[Start of section]
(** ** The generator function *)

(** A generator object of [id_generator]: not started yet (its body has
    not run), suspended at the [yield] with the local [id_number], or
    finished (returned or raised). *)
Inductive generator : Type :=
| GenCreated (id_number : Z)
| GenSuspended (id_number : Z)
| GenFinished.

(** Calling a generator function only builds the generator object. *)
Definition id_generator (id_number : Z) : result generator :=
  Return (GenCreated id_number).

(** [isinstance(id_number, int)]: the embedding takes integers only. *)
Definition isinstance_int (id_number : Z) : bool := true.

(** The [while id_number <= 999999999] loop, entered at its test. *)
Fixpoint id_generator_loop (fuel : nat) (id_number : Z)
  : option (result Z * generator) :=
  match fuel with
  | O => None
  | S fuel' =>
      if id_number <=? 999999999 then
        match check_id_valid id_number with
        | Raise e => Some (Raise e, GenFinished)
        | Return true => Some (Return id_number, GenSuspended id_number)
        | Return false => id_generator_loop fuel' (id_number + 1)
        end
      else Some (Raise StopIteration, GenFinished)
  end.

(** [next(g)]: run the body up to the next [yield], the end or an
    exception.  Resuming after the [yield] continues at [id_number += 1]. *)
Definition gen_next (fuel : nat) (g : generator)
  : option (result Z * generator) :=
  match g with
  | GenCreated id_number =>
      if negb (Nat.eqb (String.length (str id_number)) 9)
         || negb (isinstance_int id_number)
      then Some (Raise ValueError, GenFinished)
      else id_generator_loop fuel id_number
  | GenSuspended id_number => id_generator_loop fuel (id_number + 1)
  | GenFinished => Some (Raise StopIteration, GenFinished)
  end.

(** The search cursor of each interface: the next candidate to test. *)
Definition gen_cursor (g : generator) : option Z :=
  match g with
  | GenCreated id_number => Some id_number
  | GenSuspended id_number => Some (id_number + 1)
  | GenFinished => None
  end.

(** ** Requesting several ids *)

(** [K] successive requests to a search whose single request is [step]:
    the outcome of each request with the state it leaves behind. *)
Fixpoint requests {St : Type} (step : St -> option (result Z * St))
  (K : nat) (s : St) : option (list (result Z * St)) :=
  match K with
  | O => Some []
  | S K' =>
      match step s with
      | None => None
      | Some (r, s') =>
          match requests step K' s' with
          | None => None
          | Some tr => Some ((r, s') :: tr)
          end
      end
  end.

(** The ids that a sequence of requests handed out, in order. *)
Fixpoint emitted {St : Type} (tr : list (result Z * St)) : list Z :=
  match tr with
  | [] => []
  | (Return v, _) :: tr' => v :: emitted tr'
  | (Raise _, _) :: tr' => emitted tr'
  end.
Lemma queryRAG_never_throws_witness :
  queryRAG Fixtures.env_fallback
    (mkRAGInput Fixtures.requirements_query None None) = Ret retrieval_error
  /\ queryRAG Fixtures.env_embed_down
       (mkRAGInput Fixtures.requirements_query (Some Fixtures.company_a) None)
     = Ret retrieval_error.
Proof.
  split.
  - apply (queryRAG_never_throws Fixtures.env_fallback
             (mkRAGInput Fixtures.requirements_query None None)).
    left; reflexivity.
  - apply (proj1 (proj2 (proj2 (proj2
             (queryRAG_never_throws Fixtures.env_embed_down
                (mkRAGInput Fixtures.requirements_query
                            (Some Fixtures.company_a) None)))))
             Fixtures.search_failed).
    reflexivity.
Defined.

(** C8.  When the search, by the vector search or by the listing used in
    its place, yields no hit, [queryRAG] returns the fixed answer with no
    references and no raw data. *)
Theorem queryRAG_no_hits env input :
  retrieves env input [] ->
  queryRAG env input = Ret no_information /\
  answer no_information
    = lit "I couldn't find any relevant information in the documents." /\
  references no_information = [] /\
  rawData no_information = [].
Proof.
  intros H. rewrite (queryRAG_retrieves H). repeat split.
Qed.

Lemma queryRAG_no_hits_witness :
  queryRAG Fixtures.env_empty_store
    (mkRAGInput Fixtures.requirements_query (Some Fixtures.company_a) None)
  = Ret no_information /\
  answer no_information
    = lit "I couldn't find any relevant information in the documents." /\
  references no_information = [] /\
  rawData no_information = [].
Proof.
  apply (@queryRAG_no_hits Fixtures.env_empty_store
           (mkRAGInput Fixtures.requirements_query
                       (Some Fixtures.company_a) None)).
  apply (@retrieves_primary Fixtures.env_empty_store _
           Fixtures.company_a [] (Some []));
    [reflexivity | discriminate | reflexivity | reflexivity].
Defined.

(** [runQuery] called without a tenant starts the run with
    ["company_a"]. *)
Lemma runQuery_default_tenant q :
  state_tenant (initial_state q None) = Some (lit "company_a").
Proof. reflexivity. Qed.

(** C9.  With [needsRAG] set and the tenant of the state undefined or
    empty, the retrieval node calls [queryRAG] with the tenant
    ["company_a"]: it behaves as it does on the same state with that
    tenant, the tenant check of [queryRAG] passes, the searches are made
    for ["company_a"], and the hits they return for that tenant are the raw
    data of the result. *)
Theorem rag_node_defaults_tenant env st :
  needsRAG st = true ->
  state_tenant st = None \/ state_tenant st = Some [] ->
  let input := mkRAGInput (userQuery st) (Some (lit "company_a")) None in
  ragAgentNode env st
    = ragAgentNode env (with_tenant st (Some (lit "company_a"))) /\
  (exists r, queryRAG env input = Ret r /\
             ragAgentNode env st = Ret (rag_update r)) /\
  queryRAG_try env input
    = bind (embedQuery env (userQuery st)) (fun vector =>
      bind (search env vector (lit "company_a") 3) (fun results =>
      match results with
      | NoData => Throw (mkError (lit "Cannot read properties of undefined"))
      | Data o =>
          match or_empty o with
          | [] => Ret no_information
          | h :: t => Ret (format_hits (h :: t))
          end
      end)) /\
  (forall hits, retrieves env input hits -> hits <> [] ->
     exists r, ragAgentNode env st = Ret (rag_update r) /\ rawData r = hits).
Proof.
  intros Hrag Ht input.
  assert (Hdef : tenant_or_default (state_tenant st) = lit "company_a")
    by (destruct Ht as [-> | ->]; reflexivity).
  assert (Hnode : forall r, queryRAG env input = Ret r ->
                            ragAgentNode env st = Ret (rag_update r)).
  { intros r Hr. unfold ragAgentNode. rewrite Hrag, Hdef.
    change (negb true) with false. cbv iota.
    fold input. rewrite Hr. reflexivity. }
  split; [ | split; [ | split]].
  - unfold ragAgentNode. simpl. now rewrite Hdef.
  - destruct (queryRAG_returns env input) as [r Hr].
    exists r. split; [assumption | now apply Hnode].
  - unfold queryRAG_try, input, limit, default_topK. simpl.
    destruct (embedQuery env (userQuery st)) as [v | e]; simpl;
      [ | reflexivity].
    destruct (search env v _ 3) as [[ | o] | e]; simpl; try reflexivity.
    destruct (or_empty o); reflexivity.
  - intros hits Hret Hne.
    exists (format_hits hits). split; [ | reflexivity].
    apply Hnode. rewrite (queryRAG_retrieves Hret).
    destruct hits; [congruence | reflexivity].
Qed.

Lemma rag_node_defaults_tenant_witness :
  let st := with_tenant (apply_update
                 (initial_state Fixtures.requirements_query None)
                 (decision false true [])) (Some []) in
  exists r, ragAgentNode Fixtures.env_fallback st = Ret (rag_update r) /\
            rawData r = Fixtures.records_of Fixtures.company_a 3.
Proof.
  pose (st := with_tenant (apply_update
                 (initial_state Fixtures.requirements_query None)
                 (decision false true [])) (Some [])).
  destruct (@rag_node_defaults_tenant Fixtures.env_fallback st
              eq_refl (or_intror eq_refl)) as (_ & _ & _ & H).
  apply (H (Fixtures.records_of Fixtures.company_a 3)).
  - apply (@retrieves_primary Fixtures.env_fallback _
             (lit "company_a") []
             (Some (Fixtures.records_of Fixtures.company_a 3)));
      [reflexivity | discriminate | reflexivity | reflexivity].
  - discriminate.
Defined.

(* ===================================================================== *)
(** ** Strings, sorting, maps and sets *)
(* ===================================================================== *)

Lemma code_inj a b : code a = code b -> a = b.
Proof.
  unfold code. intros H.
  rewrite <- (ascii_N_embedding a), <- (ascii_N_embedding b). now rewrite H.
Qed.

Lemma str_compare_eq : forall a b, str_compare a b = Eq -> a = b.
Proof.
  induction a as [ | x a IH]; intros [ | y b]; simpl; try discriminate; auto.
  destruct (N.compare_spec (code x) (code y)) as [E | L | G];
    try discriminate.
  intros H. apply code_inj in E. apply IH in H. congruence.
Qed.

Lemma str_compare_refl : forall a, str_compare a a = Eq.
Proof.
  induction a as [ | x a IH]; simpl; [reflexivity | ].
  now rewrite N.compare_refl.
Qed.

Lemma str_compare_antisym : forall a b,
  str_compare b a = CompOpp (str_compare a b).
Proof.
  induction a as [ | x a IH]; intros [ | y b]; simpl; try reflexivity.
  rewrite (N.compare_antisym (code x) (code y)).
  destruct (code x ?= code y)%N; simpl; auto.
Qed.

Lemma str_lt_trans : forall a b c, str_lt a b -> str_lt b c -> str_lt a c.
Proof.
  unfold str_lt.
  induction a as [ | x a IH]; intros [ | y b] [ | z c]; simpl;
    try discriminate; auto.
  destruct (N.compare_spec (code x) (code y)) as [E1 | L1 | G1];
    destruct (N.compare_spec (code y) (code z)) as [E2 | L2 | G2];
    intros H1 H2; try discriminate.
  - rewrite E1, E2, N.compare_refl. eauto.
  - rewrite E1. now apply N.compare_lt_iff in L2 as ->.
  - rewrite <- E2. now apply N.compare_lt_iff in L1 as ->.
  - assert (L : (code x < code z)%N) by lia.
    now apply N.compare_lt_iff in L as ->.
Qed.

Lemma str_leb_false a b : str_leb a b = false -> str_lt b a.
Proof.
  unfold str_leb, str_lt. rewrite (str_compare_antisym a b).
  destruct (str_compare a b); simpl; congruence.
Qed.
[End of section]
» TO DO: Your task is to copy every line of the entries that contains the string "only".

» ANSWER BOX:
(** Calling a generator function only builds the generator object. *)
(** [isinstance(id_number, int)]: the embedding takes integers only. *)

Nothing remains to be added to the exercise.